IV. Incentives

❝ To the economically illiterate, if some company makes a million dollars in profit, this means that their products cost a million dollars more than they would have without profits. It never occurs to such people that these products might cost several million dollars more... without the incentives to be efficient created by the prospect of profits

Thomas Sowell

Profit is a powerful incentive that inspires entrepreneurs to be alert and take risks to anticipate and satisfy customer demands. Finding less expensive ways to make existing products and developing new and better ones is not only profitable for the discovering entrepreneur, it is beneficial for society.

At MAT, we use incentives to attempt to align the interest of each employee with the interests of both the company and society. This means we strive to pay employees a portion of the value they create for the company. We believe this approach tends to attract and retain the right people, and motivates them to be principled entrepreneurs.

Structuring incentives to bring about productive behavior without adverse unintended consequences is challenging. Proper incentives must not only motivate employees to create value and signal what is valued they must also motivate employees to create that value in a principled manner. To design effective incentives, we must first have an understanding of human action.

Human Action

Ludwig von Mises posits that three requirements must be present for individuals to take action. These are: (1) unease or dissatisfaction with the present state of affairs, (2) a vision of a better state, and (3) belief that they can reach the better state.

Customers switch when they become dissatisfied with their current supplier, believe another supplier will serve them better and are able to switch. When just one of these requirements is missing, people will not act.

Companies that fail to provide conditions that meet all three requirements create a culture of inaction. Companies that encourage creative destruction, provide a vision of how to create value and facilitate decision making, create a culture of Principled Entrepreneurship.

Aligning Incentives

A successful system of incentives must align the individual interest of employees with the general interest of the company. If a result will be good for the employee, it must also be good for the company, and vice versa. This is especially true in all areas of compliance. The effectiveness of our compliance program increased dramatically once we began holding everyone involved accountable, especially those in the management chain.

Scheme

  1. Provide incentives that harmonize the interest of the individual with those of the company.

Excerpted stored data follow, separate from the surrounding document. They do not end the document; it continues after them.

(** Admitted without a warning while the required version is there, with warnings otherwise. *)
Lemma admitted_promise_valid_witness :
  let s := hook_sim [other_v1] in
  (PromiseWebhook.ValidateCreate (needs "v1") s).1 = Ok [] ∧ valid_promise (view s) (needs "v1") ∧
  ∃ w, (PromiseWebhook.ValidateCreate (needs "v2") s).1 = Ok w ∧ length w = 2.
Proof.
pose proof (admitted_promise_valid (needs "v1") (hook_sim [other_v1])) as Hwp.
read_off Hwp. destruct Hwp as (w & Hr & _ & Hv & Hw).
split; [|split; [exact Hv|eexists; split; [vm_compute; reflexivity|reflexivity]]].
rewrite Hr, Hw; [reflexivity|]. intros req ->%list_elem_of_singleton. exists other_v1.
split; [|reflexivity]. apply typed_lookup. exists (encode_promise other_v1).
split; [reflexivity|apply decode_encode_promise].
Defined.

(** The API of an existing Promise is not renamed. *)
Definition redis_renamed : Promise :=
  let sp := r_spec redis in
  set_spec {| prs_kind := prs_kind sp; prs_apiVersion := prs_apiVersion sp; prs_api := Some "crd2";
              prs_workflows := prs_workflows sp; prs_requiredPromises := [];
              prs_dependencies := []; prs_destinationSelectors := [] |} redis.

Lemma promise_update_keeps_api_witness :
  let s := hook_sim [] in
  (∃ e, (PromiseWebhook.ValidateUpdate redis redis_renamed s).1 = Fail e) ∧
  (PromiseWebhook.ValidateUpdate redis (needs "v1") s).1 =
    Ok ["Required Promise " +:+ Strings.quote "other" +:+ " at version " +:+ Strings.quote "v1" +:+ " not installed";
        "Promise will not be available until the above issue(s) is resolved"] ∧
  ∃ gvk oldCrd gvk' newCrd, GetAPI redis = Ok (gvk, oldCrd) ∧ GetAPI (needs "v1") = Ok (gvk', newCrd) ∧
    same_api redis (needs "v1") oldCrd newCrd.
Proof.
cbv zeta. split; [eexists; vm_compute; reflexivity|].
destruct (promise_update_keeps_api redis (needs "v1") (hook_sim [])) as [Hwp _].
read_off Hwp. destruct Hwp as (w & Hr & _ & _ & Hapi). split; [vm_compute; reflexivity|].
destruct (GetAPI redis) as [[gvk crd]|e|] eqn:Ha; [|discriminate Ha..].
destruct (Hapi gvk crd eq_refl) as (gvk' & crd' & Hn & Hs). exists gvk, crd, gvk', crd'. auto.
Defined.

(** ** Destinations *)
Definition dest_at (name path store : string) : Destination :=
  mkResource (new_meta "" name)
    {| ds_path := path; ds_stateStoreRef := {| ssr_kind := "BucketStateStore"; ssr_name := store |};
       ds_strictMatchLabels := false; ds_filepath := {| fp_mode := ""; fp_filename := "" |};
       ds_cleanup := ""; ds_initWorkloadsEnabled := false |} {| dst_conditions := [] |}.

Definition dests (ds : list Destination) : Sim := sim_of (set_coll (of_list ds) empty_cluster).

Lemma destination_paths_distinct_witness :
  let s := dests [dest_at "a" "team-a" "s"] in
  (DestinationWebhook.ValidateCreate (dest_at "b" "team-b" "s") s).1 = Ok [] ∧
  (∃ e, (DestinationWebhook.ValidateCreate (dest_at "b" "team-a" "s") s).1 = Fail e) ∧
  paths_distinct (set_coll (<[("", "b") := dest_at "b" "team-b" "s"]> (c_destinations (view s))) (view s)).
Proof.
cbv zeta. split; [vm_compute; reflexivity|]. split; [eexists; vm_compute; reflexivity|].
assert (cluster_scoped (view (dests [dest_at "a" "team-a" "s"]))) as Hcs.
{ intros k d [->%list_elem_of_singleton <-]%(of_list_lookup [_]). reflexivity. }
assert (paths_distinct (view (dests [dest_at "a" "team-a" "s"]))) as Hpd.
{ intros k1 k2 d1 d2 [->%list_elem_of_singleton <-]%(of_list_lookup [_])
    [->%list_elem_of_singleton <-]%(of_list_lookup [_]). done. }
pose proof (destination_paths_distinct (dest_at "b" "team-b" "s") _ Hcs eq_refl Hpd) as Hwp.
read_off Hwp. destruct Hwp as (w & _ & Hv & _ & _ & Hd). rewrite Hv in Hd. by apply Hd.
Defined.

(** ** Where the webhooks are surprised *)

(** The path is compared as a string: two spellings of a directory are both let through. *)
Lemma same_directory_twice :
  (DestinationWebhook.ValidateCreate (dest_at "b" "team-a/" "s") (dests [dest_at "a" "team-a" "s"])).1 = Ok [] ∧
  Filepath.Clean "team-a/" = Filepath.Clean "team-a".
Proof. split; vm_compute; reflexivity. Qed.

(** An API that is no definition makes the update webhook panic: the repair of a Promise whose
    stored API does not decode is never judged. *)
Section undecodable.
#[local] Instance fussy_lib : PromiseLib := {|
  unmarshal_CRD raw := if bool_decide (raw = "crd") then @unmarshal_CRD Sim_PromiseLib raw
                       else inl (ErrorMsg "not a CRD");
  CRD_TypeMeta := @CRD_TypeMeta Sim_PromiseLib;
  ToUnstructured := @ToUnstructured Sim_PromiseLib;
  MarshalJSON := @MarshalJSON Sim_PromiseLib;
  decode_Pipeline := @decode_Pipeline Sim_PromiseLib;
  yaml_scheduling := @yaml_scheduling Sim_PromiseLib;
|}.

Lemma repair_of_api_panics :
  (@PromiseWebhook.ValidateUpdate Sim _ _ fussy_lib _ _ _ redis_renamed redis (hook_sim [])).1 = Panicked.
Proof. vm_compute. reflexivity. Qed.
End undecodable.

  2. Compensation should be consistent with the notion that no two employees are alike, and thus their contributions can vary considerably.

  3. No limit should be put on an employee's compensation so employees will not put a limit on the value they create.

  4. Incentives should be structured in a way that effectively attracts, motivates and retains principled entrepreneurship.

These goals are accomplished by rewarding achievement that contributes to the long-term value of a company.

Companies should avoid a sense of entitlement regarding compensation. Automatic raises (such as cost-of-living adjustments) and pay formulas based on titles, certificates, diplomas, seniority or experience - such as the Hay system - are destructive compensation schemes. So are bonuses paid for performance relative to budget, rather than for value created.

At MAT we do not reward roles. Rather, we reward people for specific contributions and results, not for some generalized or averaged result.

Marginal Contributions

To estimate an employees marginal contribution is an important element in an effective compensation system. Marginal contribution refers to the portion of value created that can be assigned to a specific change, factor or individual.

Understanding Marginal Contributions

In order to obtain a MC, the employer must ask the following:

  • What results were achieved?

  • Would the opportunity have been captured without the employee?

  • What would the results have been without this individual?

  • How did this employee contribute to our culture?

  • How well has the employee embodied the principles of the company?

Incentive Mechanism

There are several tools for accomplishing this, including:

  • Annual incentive compensation

  • Spot bonuses

  • Multi-year rolling profit-based compensation

A key role of managers is to retain and motivate employees who are adding superior value by paying for value created and ensuring competitiveness.

❝ To achieve the greatest fulfillment, we must passionately learn, challenge and experiment to create value as we apply sound theory and practice in every aspect of our lives.